Monday, September 14, 2020

Book Review: The Language of Flowers by Vanessa Diffenbaugh

  

What happens when a botanist gets her hand on a book about the meaning of flowers?  She gets one of her quickest reads in years.  

The Book:  The Language of Flowers by Vanessa Diffenbaugh is a novel about young Victoria, a girl who is in the foster care system in the San Francisco Bay Area.  The story follows her life from her adolescent years as a foster child, through her emancipation from foster care on to her young adult years.  Victoria was given up as an infant, and she then bounced around the foster care system for 18 years.  The descriptions of her experiences in various potential adoption situations, followed by her life as an adolescent and teen in group homes vividly portrays what many children in the foster care system experience.  

The story may resonate with me because it is set in San Francisco and in the North Coast viticultural area of California.  Victoria lives most of her childhood within the San Francisco Bay Area.  Her life really changes when a vineyard owner becomes her guardian.  The vineyard owner, Elizabeth, farms her own land and welcomes young Victoria into her home and teaches her all about grape growing.  Elizabeth also has an extensive lexicon of flowers, knowing the meaning of each flower in the garden.  Elizabeth finds an apt pupil in Victoria, and they form their own language of flowers during their evolving relationship.  

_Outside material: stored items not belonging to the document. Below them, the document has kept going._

(** * cppcheck-codequality: the XML-to-Code-Climate conversion core

    A shallow embedding of [src/__init__.py]: the category table, the
    per-record conversion with its template dictionaries, the fingerprint,
    and [convert_file] with its cleanup branch.

    Python objects live in an explicit heap, so that the aliasing between
    the module-level template [CODE_QUAL_ELEMENT], the per-record shallow
    copies and the deep-copied output elements is the one of the program. *)

From Stdlib Require Import ZArith List String Ascii Lia Bool.
From Stdlib Require Import Floats.SpecFloat.
From stdpp Require Import base tactics option list.

Import ListNotations.
Local Open Scope string_scope.
Local Open Scope Z_scope.

(* ===================================================================== *)
(** ** Python strings

    A Python [str] is modelled as a [string] whose characters are the code
    points 0..255.  On that alphabet [str.strip], [int()] and the UTF-8
    encoder below are the ones of CPython. *)
(* ===================================================================== *)

Module PyStr.

Definition code (c : ascii) : Z := Z.of_N (N_of_ascii c).

(** [str.isspace] on one character (the Unicode White_Space and
    bidirectional-separator characters below U+0100). *)
Definition isspace (c : ascii) : bool :=
  let n := code c in
  ((9 <=? n) && (n <=? 13)) || ((28 <=? n) && (n <=? 32))
  || (n =? 133) || (n =? 160).

Fixpoint lstrip (s : string) : string :=
  match s with
  | String c r => if isspace c then lstrip r else s
  | EmptyString => EmptyString
  end.

(** [rstrip] keeps a character when it is not a space or when something
    is kept after it. *)
Fixpoint rstrip (s : string) : string :=
  match s with
  | EmptyString => EmptyString
  | String c r =>
      match rstrip r with
      | EmptyString => if isspace c then EmptyString else String c EmptyString
      | r' => String c r'
      end
  end.

(** [s.strip()] *)
Definition strip (s : string) : string := rstrip (lstrip s).

Definition digit_char (d : Z) : ascii := ascii_of_N (Z.to_N (48 + d)).

(** Decimal digits of a positive number, most significant first. *)
Fixpoint pos_digits (fuel : nat) (n : Z) (acc : string) : string :=
  match fuel with
  | O => acc
  | S f =>
      let acc' := String (digit_char (n mod 10)) acc in
      if n <? 10 then acc' else pos_digits f (n / 10) acc'
  end.

(** [str(n)] for an [int]. *)
Definition str_of_int (n : Z) : string :=
  match n with
  | Z0 => "0"
  | Zpos p => pos_digits (Pos.to_nat (Pos.size p)) n ""
  | Zneg p => String "-" (pos_digits (Pos.to_nat (Pos.size p)) (Zpos p) "")
  end.

Definition is_digit (c : ascii) : bool :=
  let n := code c in (48 <=? n) && (n <=? 57).

(** The digits of an [int()] literal in base 10: at least one digit, single
    underscores allowed between digits only. [prev] tells whether the
    previous character was a digit. *)
Fixpoint parse_digits (s : string) (acc : Z) (prev : bool) : option Z :=
  match s with
  | EmptyString => if prev then Some acc else None
  | String c r =>
      if is_digit c then parse_digits r (10 * acc + (code c - 48)) true
      else if (code c =? 95) && prev then
        match r with
        | String c' _ => if is_digit c' then parse_digits r acc false else None
        | EmptyString => None
        end
      else None
  end.

(** The number of digit characters of a literal: underscores are not
    counted, leading zeros are. *)
Fixpoint count_digits (s : string) : Z :=
  match s with
  | EmptyString => 0
  | String c r => (if is_digit c then 1 else 0) + count_digits r
  end.

(** [sys.get_int_max_str_digits()] of CPython 3.11. *)
Definition max_str_digits : Z := 4300.

(** The digits of a literal within the limit that [int()] puts on the
    length of a decimal literal. *)
Definition parse_literal (s : string) : option Z :=
  if count_digits s <=? max_str_digits then parse_digits s 0 false else None.

(** [int(s)] for a [str]: surrounding whitespace is dropped, one sign is
    allowed, and a literal of more than [max_str_digits] digits is refused;
    [None] stands for the [ValueError]. *)
Definition int_of_str (s : string) : option Z :=
  match strip s with
  | String "-" r => option_map Z.opp (parse_literal r)
  | String "+" r => parse_literal r
  | t => parse_literal t
  end.

(** [s.encode("utf-8")] on code points below 256: bytes as numbers. *)
Fixpoint utf8 (s : string) : list Z :=
  match s with
  | EmptyString => []
  | String c r =>
      let n := code c in
      if n <? 128 then n :: utf8 r
      else (192 + n / 64) :: (128 + n mod 64) :: utf8 r
  end.

(** [needle in hay] for two strings. *)
Fixpoint contains (needle hay : string) : bool :=
  match hay with
  | EmptyString => match needle with EmptyString => true | _ => false end
  | String _ r => String.prefix needle hay || contains needle r
  end.

End PyStr.

(* ===================================================================== *)
(** ** MD5 (RFC 1321), as [hashlib.md5(...).hexdigest()] computes it      *)
(* ===================================================================== *)

Module MD5.

Definition w32 (x : Z) : Z := x mod 4294967296.

Definition rotl (x s : Z) : Z :=
  w32 (Z.lor (Z.shiftl x s) (Z.shiftr x (32 - s))).

Definition not32 (x : Z) : Z := Z.lxor x 4294967295.

Definition K : list Z :=
  [ 3614090360; 3905402710; 606105819; 3250441966;
    4118548399; 1200080426; 2821735955; 4249261313;
    1770035416; 2336552879; 4294925233; 2304563134;
    1804603682; 4254626195; 2792965006; 1236535329;
    4129170786; 3225465664; 643717713; 3921069994;
    3593408605; 38016083; 3634488961; 3889429448;
    568446438; 3275163606; 4107603335; 1163531501;
    2850285829; 4243563512; 1735328473; 2368359562;
    4294588738; 2272392833; 1839030562; 4259657740;
    2763975236; 1272893353; 4139469664; 3200236656;
    681279174; 3936430074; 3572445317; 76029189;
    3654602809; 3873151461; 530742520; 3299628645;
    4096336452; 1126891415; 2878612391; 4237533241;
    1700485571; 2399980690; 4293915773; 2240044497;
    1873313359; 4264355552; 2734768916; 1309151649;
    4149444226; 3174756917; 718787259; 3951481745 ].

Definition S : list Z :=
  [ 7; 12; 17; 22; 7; 12; 17; 22; 7; 12; 17; 22; 7; 12; 17; 22;
    5; 9; 14; 20; 5; 9; 14; 20; 5; 9; 14; 20; 5; 9; 14; 20;
    4; 11; 16; 23; 4; 11; 16; 23; 4; 11; 16; 23; 4; 11; 16; 23;
    6; 10; 15; 21; 6; 10; 15; 21; 6; 10; 15; 21; 6; 10; 15; 21 ].

Definition nthZ (l : list Z) (i : Z) : Z := nth (Z.to_nat i) l 0.

Record regs := Regs { rA : Z; rB : Z; rC : Z; rD : Z }.

Definition init : regs :=
  Regs 1732584193 4023233417 2562383102 271733878.

(** One of the 64 operations of a block. *)
Definition step (M : list Z) (r : regs) (i : Z) : regs :=
  let '(Regs a b c d) := r in
  let '(f, g) :=
    if i <? 16 then (Z.lor (Z.land b c) (Z.land (not32 b) d), i)
    else if i <? 32 then
      (Z.lor (Z.land d b) (Z.land (not32 d) c), (5 * i + 1) mod 16)
    else if i <? 48 then (Z.lxor (Z.lxor b c) d, (3 * i + 5) mod 16)
    else (Z.lxor c (Z.lor b (not32 d)), (7 * i) mod 16) in
  let f' := w32 (f + a + nthZ K i + nthZ M g) in
  Regs d (w32 (b + rotl f' (nthZ S i))) b c.

Definition rounds : list Z := map Z.of_nat (seq 0 64).

(** Little-endian 32-bit words of a byte list. *)
Fixpoint words (bs : list Z) : list Z :=
  match bs with
  | b0 :: b1 :: b2 :: b3 :: r =>
      (b0 + 256 * b1 + 65536 * b2 + 16777216 * b3) :: words r
  | _ => []
  end.

Definition block (r : regs) (M : list Z) : regs :=
  let r' := fold_left (step M) rounds r in
  Regs (w32 (rA r + rA r')) (w32 (rB r + rB r'))
       (w32 (rC r + rC r')) (w32 (rD r + rD r')).

Fixpoint blocks (n : nat) (r : regs) (ws : list Z) : regs :=
  match n with
  | O => r
  | Datatypes.S n' => blocks n' (block r (firstn 16 ws)) (skipn 16 ws)
  end.

Definition le_bytes (n : nat) (x : Z) : list Z :=
  map (fun i => (x / 256 ^ Z.of_nat i) mod 256) (seq 0 n).

(** Padding: 0x80, zeros up to 56 modulo 64, the bit length on 8 bytes. *)
Definition pad (msg : list Z) : list Z :=
  let len := Z.of_nat (List.length msg) in
  let zeros := Z.to_nat ((55 - len) mod 64) in
  msg ++ 128 :: repeat 0 zeros ++ le_bytes 8 ((8 * len) mod 2 ^ 64).

Definition digest (msg : list Z) : list Z :=
  let ws := words (pad msg) in
  let r := blocks (List.length ws / 16) init ws in
  le_bytes 4 (rA r) ++ le_bytes 4 (rB r) ++ le_bytes 4 (rC r)
    ++ le_bytes 4 (rD r).

Definition hex_char (d : Z) : ascii :=
  ascii_of_N (Z.to_N (if d <? 10 then 48 + d else 87 + d)).

Fixpoint hex (bs : list Z) : string :=
  match bs with
  | [] => EmptyString
  | b :: r => String (hex_char (b / 16)) (String (hex_char (b mod 16)) (hex r))
  end.

(** [hashlib.md5(s.encode("utf-8")).hexdigest()] *)
Definition hexdigest (s : string) : string := hex (digest (PyStr.utf8 s)).

End MD5.

(* ===================================================================== *)
(** ** Binary64 arithmetic of [math.ceil(line / 10.0)]

    The operations are the reference ones of the Standard Library's
    [SpecFloat] at precision 53 and maximal exponent 1024. *)
(* ===================================================================== *)

Module PyFloat.

Definition prec : Z := 53.
Definition emax : Z := 1024.

(** [float(n)] for an [int]; [None] is the [OverflowError] of an integer
    too large for a double. *)
Definition of_int (n : Z) : option spec_float :=
  match binary_normalize prec emax n 0 false with
  | S754_infinity _ => None
  | x => Some x
  end.

(** The literal [10.0]. *)
Definition ten : spec_float := S754_finite false 5629499534213120 (-49).

Definition div (x y : spec_float) : spec_float := SFdiv prec emax x y.

(** [math.ceil(x)]: an integer, or [None] for an infinity or a NaN. *)
Definition ceil (x : spec_float) : option Z :=
  match x with
  | S754_zero _ => Some 0
  | S754_finite s m e =>
      let v := cond_Zopp s (Zpos m) in
      Some (if 0 <=? e then v * 2 ^ e else - ((- v) / 2 ^ (- e)))
  | _ => None
  end.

Victoria is a strong willed, and sometimes violent child who has a hard time finding a family that will become her adopted family.  She is taken in by Elizabeth, and almost becomes Elizabeth's daughter, but it doesn't happen.  You see the relationship build, but also how it is marred during their time together.  

Once Victoria turns 18 she is no longer a ward of the state, and she has to find her own way in the world.  Homeless in a park, she finds a job at a flower shop after she wows the owner with the exquisite and meaningful bouquets she presents to her.  Victoria is a natural florist, and can find the perfect flowers for every customer, for every situation and for every need.  Quickly she is indispensable at the flower shop and she is starting to establish herself as an adult in San Francisco.

Victoria does fall in love with someone who understands her affection for flowers.  They form a solid relationship.  All relationships are fraught with problems and misunderstandings, this one is no different.  The relationship is severed, suddenly, by Victoria, and you wonder how she is going to keep herself together.

Reconciliation does happen, on Victoria's terms, and her future happiness is probable.  Reading this story, I really appreciate that Vanessa Diffenbaugh does not paint a portrait of innocence and victimhood in her descriptions of Victoria.  She shows Victoria's faults as well as her talents.  

The Botany:  This book talks about flowers and their meanings.  In Victorian times (it should be noted that our main character is Victoria) flowers and their secret meanings were used to communicate messages between people.  Flowers continue to communicate messages now.  Here are the flowers and their messages that I'm interpreting this this summer:  

Fennel = Strength.  Fennel is growing with abandon in my garden this year.  I spied a flock of goldfinches pecking out fennel seed yesterday, and fennel is a great habitat for Yellow Swallowtail Butterfly caterpillars.

Grapevine = Abundance.  With the grapevines being laden with fruit right now, you can see the abundance around you.

Oregano = Joy.  I have planted oregano in every incarnation of it this spring.  Variegated, Greek, Italian.  I hope it brings a lot of joy to my household.

Sage = Good Health and a Long Life.  My sages this year have been so drought tolerant and are thriving everywhere I have them in the garden.  I hope it signals good health and a long life for my family during the pandemic and afterwards.

Wheat = Prosperity.  At the beginning of the pandemic my straw bale sprouted and a small crop of wheat was soon flourishing by my compost pile.  

Scarlet Pimpernel = Change.  Every spring this flower finds itself in my garden, along my walkways and places where I least expect it.  I have a new patch of it coming up in a recently planted flowerbed.  I hope this brings good change.  We could all use it.  

Definitely a well written book.  The Language of Flowers was a fun discovery.